(THE RECORDS Opens)
(** * pdf-service: HTML preprocessing, pagination and input validation

    A shallow embedding of the string-processing core of the headless
    converter (pdf-converter.js: [convertHTMLToPDF], [processHTMLContent],
    [generateCSS], [fixCenteringIssues], [renderHTMLCodeBlocks], and the
    reading of the command line in [main]) and of four functions of the
    browser popup (popup.js: the page loop of [generatePDFFromHTML],
    [createCompleteHTMLDocument], [getSettings] and [convertToPDF]).

    JavaScript strings are modelled as lists of code units; the development
    takes the code units below 256 ([ascii]).  All patterns of the source are
    ASCII, and with the [i] flag (without [u]) a pattern letter matches
    exactly its two ASCII cases, so nothing is lost for those inputs.

    The page loop computes with IEEE 754 doubles, as the source does.  The
    loops of the source that are not bounded by their syntax (the page
    loop, the loop of a global [replace]) carry fuel and return [None] when
    it is exhausted; that they return is proved, not assumed. *)

From Stdlib Require Import Ascii String DecimalString.
From Stdlib Require DecimalN SpecFloat.
From Stdlib Require Import ZArith NArith Lia Bool Arith List.
Import ListNotations.

(* ================================================================= *)
(** ** Pagination loop of the popup (popup.js, generatePDFFromHTML) *)

(** The loop computes with JavaScript numbers, that is with IEEE 754
    binary64 values.  They are modelled by the executable specification of
    floating-point arithmetic of the standard library ([SpecFloat]: every
    operation is the exact result rounded to nearest, ties to even). *)

Module Paginate.
Import SpecFloat.
Local Open Scope Z_scope.

Definition number := spec_float.

Definition prec : Z := 53.
Definition emax : Z := 1024.

(** An integer as a number (exact below 2^53). *)
Definition ofZ (z : Z) : number := binary_normalize prec emax z 0 false.

Definition sub (x y : number) : number := SFsub prec emax x y.
Definition mul (x y : number) : number := SFmul prec emax x y.
Definition div (x y : number) : number := SFdiv prec emax x y.

(** [x >= 0]: true for both zeros, false for NaN. *)
Definition geZero (x : number) : bool := SFleb (ofZ 0) x.

(** A jsPDF document: its pages, the current (last) page first.  A page is the
    list of vertical offsets at which the full-height image was placed. *)
Definition page := list number.
Definition pdf := list page.

(** [new jsPDF(...)] starts with one empty page. *)
Definition newPdf : pdf := [[]].

Definition addPage (doc : pdf) : pdf := [] :: doc.

Definition addImage (position : number) (doc : pdf) : pdf :=
  match doc with
  | [] => [[position]]
  | p :: rest => (p ++ [position]) :: rest
  end.

(** The [while (heightLeft >= 0)] loop.  [None] is an exhausted fuel. *)
Fixpoint pageLoop (fuel : nat) (imgHeight pageHeight heightLeft : number)
    (doc : pdf) : option pdf :=
  match fuel with
  | O => if geZero heightLeft then None else Some doc
  | S n =>
      if geZero heightLeft then
        let position := sub heightLeft imgHeight in
        let doc := addPage doc in
        let doc := addImage position doc in
        pageLoop n imgHeight pageHeight (sub heightLeft pageHeight) doc
      else Some doc
  end.

(** Line 411: [(canvas.height * imgWidth) / canvas.width]. *)
Definition imageHeight (canvasHeight canvasWidth : Z) (imgWidth : number)
  : number :=
  div (mul (ofZ canvasHeight) imgWidth) (ofZ canvasWidth).

(** Lines 409-423: the page size of the document is [imgWidth] by
    [pageHeight]; the first image goes on the first page, then the loop. *)
Definition generatePages (fuel : nat) (canvasHeight canvasWidth : Z)
    (imgWidth pageHeight : number) : option pdf :=
  let imgHeight := imageHeight canvasHeight canvasWidth imgWidth in
  let heightLeft := imgHeight in
  let position := ofZ 0 in
  let doc := addImage position newPdf in
  let heightLeft := sub heightLeft pageHeight in
  pageLoop fuel imgHeight pageHeight heightLeft doc.

(** Pages in reading order. *)
Definition pagesOf (doc : pdf) : list page := rev doc.

(** The exact value of a finite number, in units of 2^-1074 (the smallest
    positive double), so that it is an integer. *)
Definition scaled (x : number) : Z :=
  match x with
  | S754_finite s m e => cond_Zopp s (Z.pos m) * 2 ^ (e + 1074)
  | _ => 0
  end.

(** ceil(h / p) for positive [p]. *)
Definition ceilDiv (h p : Z) : Z := (h + p - 1) / p.

(** The page sizes that jsPDF hands to the loop for unit [mm]: it keeps its
    formats in points and divides them by the scale factor [72 / 25.4]. *)
Definition pointsPerMm : number := div (ofZ 72) (div (ofZ 254) (ofZ 10)).

Definition mm (points : Z) : number := div (ofZ points) pointsPerMm.

(** Letter is 612 by 792 points, Legal 612 by 1008; landscape swaps them.
    The pairs are width and height. *)
Definition letterPortrait : number * number := (mm 612, mm 792).
Definition legalLandscape : number * number := (mm 1008, mm 612).

(** html2canvas is asked for a width of 800 at scale 2. *)
Definition canvasWidth : Z := 1600.

End Paginate.

(* ================================================================= *)
(** ** Strings *)

Definition str := list ascii.

Definition L (s : string) : str := list_ascii_of_string s.

(** The double quote character. *)
Definition dq : str := [ascii_of_nat 34].

Definition isLowerLetter (c : ascii) : bool :=
  let n := nat_of_ascii c in (97 <=? n) && (n <=? 122).

(** Canonicalize of the [i] flag, on the ASCII letters. *)
Definition upper (c : ascii) : ascii :=
  if isLowerLetter c then ascii_of_nat (nat_of_ascii c - 32) else c.

Definition eqci (a b : ascii) : bool := Ascii.eqb (upper a) (upper b).

(** A character comparison: exact, or modulo case. *)
Definition cmp (ci : bool) (a b : ascii) : bool :=
  if ci then eqci a b else Ascii.eqb a b.

(** [stripPrefix ci pat s]: the rest of [s] after the prefix [pat]. *)
Fixpoint stripPrefix (ci : bool) (pat s : str) : option str :=
  match pat with
  | [] => Some s
  | p :: pat' =>
      match s with
      | [] => None
      | c :: s' => if cmp ci p c then stripPrefix ci pat' s' else None
      end
  end.

Definition startsWith (ci : bool) (pat s : str) : bool :=
  match stripPrefix ci pat s with Some _ => true | None => false end.

(** First occurrence of [pat] in [s]: the text before it and the text after. *)
Fixpoint indexOf (pat s : str) : option (str * str) :=
  match stripPrefix false pat s with
  | Some rest => Some ([], rest)
  | None =>
      match s with
      | [] => None
      | c :: s' =>
          match indexOf pat s' with
          | Some (a, b) => Some (c :: a, b)
          | None => None
          end
      end
  end.

(** [String.prototype.includes]. *)
Definition includes (pat s : str) : bool :=
  match indexOf pat s with Some _ => true | None => false end.

(** Number of positions of [s] at which [pat] occurs. *)
Fixpoint countOcc (ci : bool) (pat s : str) : nat :=
  match s with
  | [] => if startsWith ci pat [] then 1 else 0
  | _ :: s' => (if startsWith ci pat s then 1 else 0) + countOcc ci pat s'
  end.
(THE RECORDS Closes)
WHAT YOU ARE ASKED TO DO: All of the entries need to be given again, word for word.

TASK SOLUTION:
(** * pdf-service: HTML preprocessing, pagination and input validation

    A shallow embedding of the string-processing core of the headless
    converter (pdf-converter.js: [convertHTMLToPDF], [processHTMLContent],
    [generateCSS], [fixCenteringIssues], [renderHTMLCodeBlocks], and the
    reading of the command line in [main]) and of four functions of the
    browser popup (popup.js: the page loop of [generatePDFFromHTML],
    [createCompleteHTMLDocument], [getSettings] and [convertToPDF]).

    JavaScript strings are modelled as lists of code units; the development
    takes the code units below 256 ([ascii]).  All patterns of the source are
    ASCII, and with the [i] flag (without [u]) a pattern letter matches
    exactly its two ASCII cases, so nothing is lost for those inputs.

    The page loop computes with IEEE 754 doubles, as the source does.  The
    loops of the source that are not bounded by their syntax (the page
    loop, the loop of a global [replace]) carry fuel and return [None] when
    it is exhausted; that they return is proved, not assumed. *)

From Stdlib Require Import Ascii String DecimalString.
From Stdlib Require DecimalN SpecFloat.
From Stdlib Require Import ZArith NArith Lia Bool Arith List.
Import ListNotations.

(* ================================================================= *)
(** ** Pagination loop of the popup (popup.js, generatePDFFromHTML) *)

(** The loop computes with JavaScript numbers, that is with IEEE 754
    binary64 values.  They are modelled by the executable specification of
    floating-point arithmetic of the standard library ([SpecFloat]: every
    operation is the exact result rounded to nearest, ties to even). *)

Module Paginate.
Import SpecFloat.
Local Open Scope Z_scope.

Definition number := spec_float.

Definition prec : Z := 53.
Definition emax : Z := 1024.

(** An integer as a number (exact below 2^53). *)
Definition ofZ (z : Z) : number := binary_normalize prec emax z 0 false.

Definition sub (x y : number) : number := SFsub prec emax x y.
Definition mul (x y : number) : number := SFmul prec emax x y.
Definition div (x y : number) : number := SFdiv prec emax x y.

(** [x >= 0]: true for both zeros, false for NaN. *)
Definition geZero (x : number) : bool := SFleb (ofZ 0) x.

(** A jsPDF document: its pages, the current (last) page first.  A page is the
    list of vertical offsets at which the full-height image was placed. *)
Definition page := list number.
Definition pdf := list page.

(** [new jsPDF(...)] starts with one empty page. *)
Definition newPdf : pdf := [[]].

Definition addPage (doc : pdf) : pdf := [] :: doc.

Definition addImage (position : number) (doc : pdf) : pdf :=
  match doc with
  | [] => [[position]]
  | p :: rest => (p ++ [position]) :: rest
  end.

(** The [while (heightLeft >= 0)] loop.  [None] is an exhausted fuel. *)
Fixpoint pageLoop (fuel : nat) (imgHeight pageHeight heightLeft : number)
    (doc : pdf) : option pdf :=
  match fuel with
  | O => if geZero heightLeft then None else Some doc
  | S n =>
      if geZero heightLeft then
        let position := sub heightLeft imgHeight in
        let doc := addPage doc in
        let doc := addImage position doc in
        pageLoop n imgHeight pageHeight (sub heightLeft pageHeight) doc
      else Some doc
  end.

(** Line 411: [(canvas.height * imgWidth) / canvas.width]. *)
Definition imageHeight (canvasHeight canvasWidth : Z) (imgWidth : number)
  : number :=
  div (mul (ofZ canvasHeight) imgWidth) (ofZ canvasWidth).

(** Lines 409-423: the page size of the document is [imgWidth] by
    [pageHeight]; the first image goes on the first page, then the loop. *)
Definition generatePages (fuel : nat) (canvasHeight canvasWidth : Z)
    (imgWidth pageHeight : number) : option pdf :=
  let imgHeight := imageHeight canvasHeight canvasWidth imgWidth in
  let heightLeft := imgHeight in
  let position := ofZ 0 in
  let doc := addImage position newPdf in
  let heightLeft := sub heightLeft pageHeight in
  pageLoop fuel imgHeight pageHeight heightLeft doc.

(** Pages in reading order. *)
Definition pagesOf (doc : pdf) : list page := rev doc.

(** The exact value of a finite number, in units of 2^-1074 (the smallest
    positive double), so that it is an integer. *)
Definition scaled (x : number) : Z :=
  match x with
  | S754_finite s m e => cond_Zopp s (Z.pos m) * 2 ^ (e + 1074)
  | _ => 0
  end.

(** ceil(h / p) for positive [p]. *)
Definition ceilDiv (h p : Z) : Z := (h + p - 1) / p.

(** The page sizes that jsPDF hands to the loop for unit [mm]: it keeps its
    formats in points and divides them by the scale factor [72 / 25.4]. *)
Definition pointsPerMm : number := div (ofZ 72) (div (ofZ 254) (ofZ 10)).

Definition mm (points : Z) : number := div (ofZ points) pointsPerMm.

(** Letter is 612 by 792 points, Legal 612 by 1008; landscape swaps them.
    The pairs are width and height. *)
Definition letterPortrait : number * number := (mm 612, mm 792).
Definition legalLandscape : number * number := (mm 1008, mm 612).

(** html2canvas is asked for a width of 800 at scale 2. *)
Definition canvasWidth : Z := 1600.

End Paginate.

(* ================================================================= *)
(** ** Strings *)

Definition str := list ascii.

Definition L (s : string) : str := list_ascii_of_string s.

(** The double quote character. *)
Definition dq : str := [ascii_of_nat 34].

Definition isLowerLetter (c : ascii) : bool :=
  let n := nat_of_ascii c in (97 <=? n) && (n <=? 122).

(** Canonicalize of the [i] flag, on the ASCII letters. *)
Definition upper (c : ascii) : ascii :=
  if isLowerLetter c then ascii_of_nat (nat_of_ascii c - 32) else c.

Definition eqci (a b : ascii) : bool := Ascii.eqb (upper a) (upper b).

(** A character comparison: exact, or modulo case. *)
Definition cmp (ci : bool) (a b : ascii) : bool :=
  if ci then eqci a b else Ascii.eqb a b.

(** [stripPrefix ci pat s]: the rest of [s] after the prefix [pat]. *)
Fixpoint stripPrefix (ci : bool) (pat s : str) : option str :=
  match pat with
  | [] => Some s
  | p :: pat' =>
      match s with
      | [] => None
      | c :: s' => if cmp ci p c then stripPrefix ci pat' s' else None
      end
  end.

Definition startsWith (ci : bool) (pat s : str) : bool :=
  match stripPrefix ci pat s with Some _ => true | None => false end.

(** First occurrence of [pat] in [s]: the text before it and the text after. *)
Fixpoint indexOf (pat s : str) : option (str * str) :=
  match stripPrefix false pat s with
  | Some rest => Some ([], rest)
  | None =>
      match s with
      | [] => None
      | c :: s' =>
          match indexOf pat s' with
          | Some (a, b) => Some (c :: a, b)
          | None => None
          end
      end
  end.

(** [String.prototype.includes]. *)
Definition includes (pat s : str) : bool :=
  match indexOf pat s with Some _ => true | None => false end.

(** Number of positions of [s] at which [pat] occurs. *)
Fixpoint countOcc (ci : bool) (pat s : str) : nat :=
  match s with
  | [] => if startsWith ci pat [] then 1 else 0
  | _ :: s' => (if startsWith ci pat s then 1 else 0) + countOcc ci pat s'
  end.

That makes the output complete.